> **Action item**:
Print the records below word for word, beginning with the first line and ending once the line containing "processes: they are" is printed.

Stored records:

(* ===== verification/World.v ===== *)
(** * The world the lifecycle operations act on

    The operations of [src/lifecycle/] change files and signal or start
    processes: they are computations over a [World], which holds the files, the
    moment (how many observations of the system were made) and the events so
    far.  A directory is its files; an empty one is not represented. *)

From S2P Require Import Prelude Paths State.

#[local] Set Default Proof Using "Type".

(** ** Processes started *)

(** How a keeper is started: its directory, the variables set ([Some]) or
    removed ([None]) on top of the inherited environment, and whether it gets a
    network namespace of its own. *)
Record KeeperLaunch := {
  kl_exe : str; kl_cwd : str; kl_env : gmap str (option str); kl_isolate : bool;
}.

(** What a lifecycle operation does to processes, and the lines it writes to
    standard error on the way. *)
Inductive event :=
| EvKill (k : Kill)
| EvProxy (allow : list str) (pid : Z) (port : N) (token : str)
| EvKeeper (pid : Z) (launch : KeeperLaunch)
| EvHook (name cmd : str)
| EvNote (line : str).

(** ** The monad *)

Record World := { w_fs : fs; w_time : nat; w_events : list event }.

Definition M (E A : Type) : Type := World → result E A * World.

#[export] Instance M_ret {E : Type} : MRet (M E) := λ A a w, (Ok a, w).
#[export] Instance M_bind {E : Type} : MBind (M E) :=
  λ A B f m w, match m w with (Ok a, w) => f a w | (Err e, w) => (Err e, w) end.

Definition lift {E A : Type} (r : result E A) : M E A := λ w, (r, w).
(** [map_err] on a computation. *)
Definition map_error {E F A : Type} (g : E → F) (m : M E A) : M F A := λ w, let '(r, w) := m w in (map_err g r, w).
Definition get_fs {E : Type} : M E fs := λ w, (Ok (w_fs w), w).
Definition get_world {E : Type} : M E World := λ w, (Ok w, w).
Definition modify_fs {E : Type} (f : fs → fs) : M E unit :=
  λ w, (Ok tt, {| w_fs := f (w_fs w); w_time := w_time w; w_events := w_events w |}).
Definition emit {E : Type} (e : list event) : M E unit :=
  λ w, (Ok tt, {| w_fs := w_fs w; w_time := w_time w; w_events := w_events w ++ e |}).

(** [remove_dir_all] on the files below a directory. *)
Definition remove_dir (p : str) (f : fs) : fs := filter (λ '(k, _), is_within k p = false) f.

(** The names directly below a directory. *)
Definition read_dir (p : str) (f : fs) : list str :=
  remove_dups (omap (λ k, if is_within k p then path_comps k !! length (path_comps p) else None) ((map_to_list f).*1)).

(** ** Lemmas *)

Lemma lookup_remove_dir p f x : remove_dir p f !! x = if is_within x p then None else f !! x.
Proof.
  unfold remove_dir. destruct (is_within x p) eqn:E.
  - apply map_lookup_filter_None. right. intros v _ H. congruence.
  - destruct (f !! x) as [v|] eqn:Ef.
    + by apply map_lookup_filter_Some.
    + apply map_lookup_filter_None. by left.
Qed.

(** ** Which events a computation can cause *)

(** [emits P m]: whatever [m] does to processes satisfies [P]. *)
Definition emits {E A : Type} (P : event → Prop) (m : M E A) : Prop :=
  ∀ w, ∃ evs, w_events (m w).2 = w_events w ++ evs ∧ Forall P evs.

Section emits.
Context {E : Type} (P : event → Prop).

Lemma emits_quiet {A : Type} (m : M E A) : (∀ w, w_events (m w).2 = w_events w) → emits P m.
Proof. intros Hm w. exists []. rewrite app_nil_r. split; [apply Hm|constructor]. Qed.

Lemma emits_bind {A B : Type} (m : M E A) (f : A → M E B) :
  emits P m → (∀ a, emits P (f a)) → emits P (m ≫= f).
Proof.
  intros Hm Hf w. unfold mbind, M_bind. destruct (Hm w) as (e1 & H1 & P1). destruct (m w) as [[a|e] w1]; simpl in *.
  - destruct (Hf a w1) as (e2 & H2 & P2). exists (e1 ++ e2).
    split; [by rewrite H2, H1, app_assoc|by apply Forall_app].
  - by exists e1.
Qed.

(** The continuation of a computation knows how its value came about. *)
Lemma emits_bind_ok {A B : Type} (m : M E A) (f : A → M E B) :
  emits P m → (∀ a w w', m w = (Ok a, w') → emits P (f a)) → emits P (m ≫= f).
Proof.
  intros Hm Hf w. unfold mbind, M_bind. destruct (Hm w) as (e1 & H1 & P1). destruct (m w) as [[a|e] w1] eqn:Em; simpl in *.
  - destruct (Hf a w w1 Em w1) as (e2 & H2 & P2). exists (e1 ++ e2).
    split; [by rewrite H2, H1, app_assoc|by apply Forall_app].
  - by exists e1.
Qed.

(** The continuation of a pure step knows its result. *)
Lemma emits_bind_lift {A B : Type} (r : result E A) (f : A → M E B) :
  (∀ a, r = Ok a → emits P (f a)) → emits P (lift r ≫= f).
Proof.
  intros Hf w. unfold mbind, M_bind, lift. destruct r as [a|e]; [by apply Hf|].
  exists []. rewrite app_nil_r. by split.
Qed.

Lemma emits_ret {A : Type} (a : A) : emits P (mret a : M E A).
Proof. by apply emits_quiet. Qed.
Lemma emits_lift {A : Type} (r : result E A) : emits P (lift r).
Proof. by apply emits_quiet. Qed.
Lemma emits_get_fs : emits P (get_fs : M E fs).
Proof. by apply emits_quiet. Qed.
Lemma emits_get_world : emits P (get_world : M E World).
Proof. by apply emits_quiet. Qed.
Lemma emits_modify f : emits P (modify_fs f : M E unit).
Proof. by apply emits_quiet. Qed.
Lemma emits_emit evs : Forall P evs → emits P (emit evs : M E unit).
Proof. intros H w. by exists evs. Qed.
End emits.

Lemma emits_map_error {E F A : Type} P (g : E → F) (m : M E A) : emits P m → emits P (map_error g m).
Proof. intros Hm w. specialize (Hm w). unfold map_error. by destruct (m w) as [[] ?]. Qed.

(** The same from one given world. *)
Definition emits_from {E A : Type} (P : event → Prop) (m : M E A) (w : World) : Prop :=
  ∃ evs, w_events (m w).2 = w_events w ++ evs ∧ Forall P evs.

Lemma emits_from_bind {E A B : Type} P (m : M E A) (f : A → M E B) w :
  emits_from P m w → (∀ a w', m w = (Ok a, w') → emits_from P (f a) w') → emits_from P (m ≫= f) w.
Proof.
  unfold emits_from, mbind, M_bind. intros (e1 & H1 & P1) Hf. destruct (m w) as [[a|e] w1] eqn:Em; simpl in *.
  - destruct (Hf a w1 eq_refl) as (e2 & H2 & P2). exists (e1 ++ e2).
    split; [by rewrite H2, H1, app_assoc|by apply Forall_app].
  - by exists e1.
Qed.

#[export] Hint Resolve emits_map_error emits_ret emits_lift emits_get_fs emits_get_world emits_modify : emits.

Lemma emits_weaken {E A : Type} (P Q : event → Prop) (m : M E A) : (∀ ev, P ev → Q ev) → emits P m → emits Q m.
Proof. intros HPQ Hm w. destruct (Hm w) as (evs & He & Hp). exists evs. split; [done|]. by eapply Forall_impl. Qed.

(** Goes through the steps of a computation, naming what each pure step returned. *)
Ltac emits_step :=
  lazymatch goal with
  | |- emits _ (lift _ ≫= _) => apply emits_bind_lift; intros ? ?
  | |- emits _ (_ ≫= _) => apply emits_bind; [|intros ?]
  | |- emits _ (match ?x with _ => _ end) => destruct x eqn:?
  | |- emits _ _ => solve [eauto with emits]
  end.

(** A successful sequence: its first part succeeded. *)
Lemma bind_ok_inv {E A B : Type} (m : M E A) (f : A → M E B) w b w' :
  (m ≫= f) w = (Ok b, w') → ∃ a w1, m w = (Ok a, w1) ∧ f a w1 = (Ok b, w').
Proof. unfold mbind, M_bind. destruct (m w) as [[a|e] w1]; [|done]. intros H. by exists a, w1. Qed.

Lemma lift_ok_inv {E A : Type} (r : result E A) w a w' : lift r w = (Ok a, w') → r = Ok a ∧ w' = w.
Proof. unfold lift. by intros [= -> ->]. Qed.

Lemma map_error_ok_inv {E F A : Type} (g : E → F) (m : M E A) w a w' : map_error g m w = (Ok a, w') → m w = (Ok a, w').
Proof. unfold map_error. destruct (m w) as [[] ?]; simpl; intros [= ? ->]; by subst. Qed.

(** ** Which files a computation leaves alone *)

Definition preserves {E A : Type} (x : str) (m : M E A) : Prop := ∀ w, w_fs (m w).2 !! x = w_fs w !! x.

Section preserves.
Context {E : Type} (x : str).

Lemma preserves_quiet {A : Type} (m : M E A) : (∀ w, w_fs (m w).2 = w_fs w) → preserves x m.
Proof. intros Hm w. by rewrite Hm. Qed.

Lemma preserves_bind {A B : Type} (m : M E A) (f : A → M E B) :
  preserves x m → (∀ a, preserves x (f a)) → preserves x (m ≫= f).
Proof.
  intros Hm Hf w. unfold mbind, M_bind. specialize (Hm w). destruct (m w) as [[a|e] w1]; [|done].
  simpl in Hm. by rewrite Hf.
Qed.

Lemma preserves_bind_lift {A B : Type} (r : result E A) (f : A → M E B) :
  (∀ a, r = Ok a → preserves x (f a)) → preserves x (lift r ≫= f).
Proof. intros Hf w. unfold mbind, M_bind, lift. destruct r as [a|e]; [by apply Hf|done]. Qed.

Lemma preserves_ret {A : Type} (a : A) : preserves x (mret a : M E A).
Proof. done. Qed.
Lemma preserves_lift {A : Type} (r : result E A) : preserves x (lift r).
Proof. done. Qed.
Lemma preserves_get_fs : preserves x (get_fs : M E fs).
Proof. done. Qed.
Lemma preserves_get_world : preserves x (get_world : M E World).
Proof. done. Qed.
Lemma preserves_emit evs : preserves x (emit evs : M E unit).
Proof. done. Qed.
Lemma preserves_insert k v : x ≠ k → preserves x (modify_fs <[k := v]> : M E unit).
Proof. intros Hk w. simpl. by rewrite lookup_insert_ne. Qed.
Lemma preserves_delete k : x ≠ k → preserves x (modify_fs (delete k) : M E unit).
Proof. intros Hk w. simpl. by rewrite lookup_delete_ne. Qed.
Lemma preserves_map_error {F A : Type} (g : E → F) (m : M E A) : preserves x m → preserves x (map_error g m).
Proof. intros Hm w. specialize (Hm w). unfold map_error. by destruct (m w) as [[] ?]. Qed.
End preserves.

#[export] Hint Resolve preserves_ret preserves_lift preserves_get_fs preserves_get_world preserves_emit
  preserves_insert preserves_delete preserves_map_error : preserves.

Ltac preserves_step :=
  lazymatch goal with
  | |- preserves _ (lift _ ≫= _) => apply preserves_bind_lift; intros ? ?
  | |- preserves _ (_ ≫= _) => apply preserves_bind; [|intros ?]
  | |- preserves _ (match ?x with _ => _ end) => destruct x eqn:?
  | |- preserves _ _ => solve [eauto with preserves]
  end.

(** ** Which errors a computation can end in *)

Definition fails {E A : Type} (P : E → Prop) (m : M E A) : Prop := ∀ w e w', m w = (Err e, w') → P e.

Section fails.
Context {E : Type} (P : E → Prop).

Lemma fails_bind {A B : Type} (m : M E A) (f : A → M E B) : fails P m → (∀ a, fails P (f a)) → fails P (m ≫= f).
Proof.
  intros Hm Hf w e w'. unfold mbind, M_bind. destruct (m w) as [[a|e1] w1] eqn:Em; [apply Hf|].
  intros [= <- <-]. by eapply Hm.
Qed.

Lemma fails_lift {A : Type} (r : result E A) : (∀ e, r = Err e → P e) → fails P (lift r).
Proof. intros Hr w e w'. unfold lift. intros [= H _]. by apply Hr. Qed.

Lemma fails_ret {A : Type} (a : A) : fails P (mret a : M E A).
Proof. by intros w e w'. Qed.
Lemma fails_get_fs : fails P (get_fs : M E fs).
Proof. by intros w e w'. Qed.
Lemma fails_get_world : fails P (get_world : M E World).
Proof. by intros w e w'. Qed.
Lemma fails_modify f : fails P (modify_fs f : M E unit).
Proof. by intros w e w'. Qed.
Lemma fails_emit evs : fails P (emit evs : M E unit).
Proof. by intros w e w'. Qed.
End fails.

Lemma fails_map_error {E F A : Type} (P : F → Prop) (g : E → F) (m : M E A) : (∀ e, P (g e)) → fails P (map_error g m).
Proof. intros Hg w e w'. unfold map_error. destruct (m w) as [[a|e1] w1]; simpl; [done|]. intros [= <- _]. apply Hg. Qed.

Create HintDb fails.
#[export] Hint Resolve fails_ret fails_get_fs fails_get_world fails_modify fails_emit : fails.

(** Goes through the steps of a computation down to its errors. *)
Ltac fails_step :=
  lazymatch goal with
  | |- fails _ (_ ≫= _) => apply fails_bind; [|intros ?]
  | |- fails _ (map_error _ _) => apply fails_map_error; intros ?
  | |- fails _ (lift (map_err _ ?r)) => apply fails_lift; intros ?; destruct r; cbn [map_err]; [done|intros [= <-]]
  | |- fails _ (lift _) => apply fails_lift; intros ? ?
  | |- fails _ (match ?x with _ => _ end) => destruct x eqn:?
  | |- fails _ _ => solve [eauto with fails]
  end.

> **Worked solution**:
(* ===== verification/World.v ===== *)
(** * The world the lifecycle operations act on

    The operations of [src/lifecycle/] change files and signal or start
    processes: they are computations over a [World], which holds the files, the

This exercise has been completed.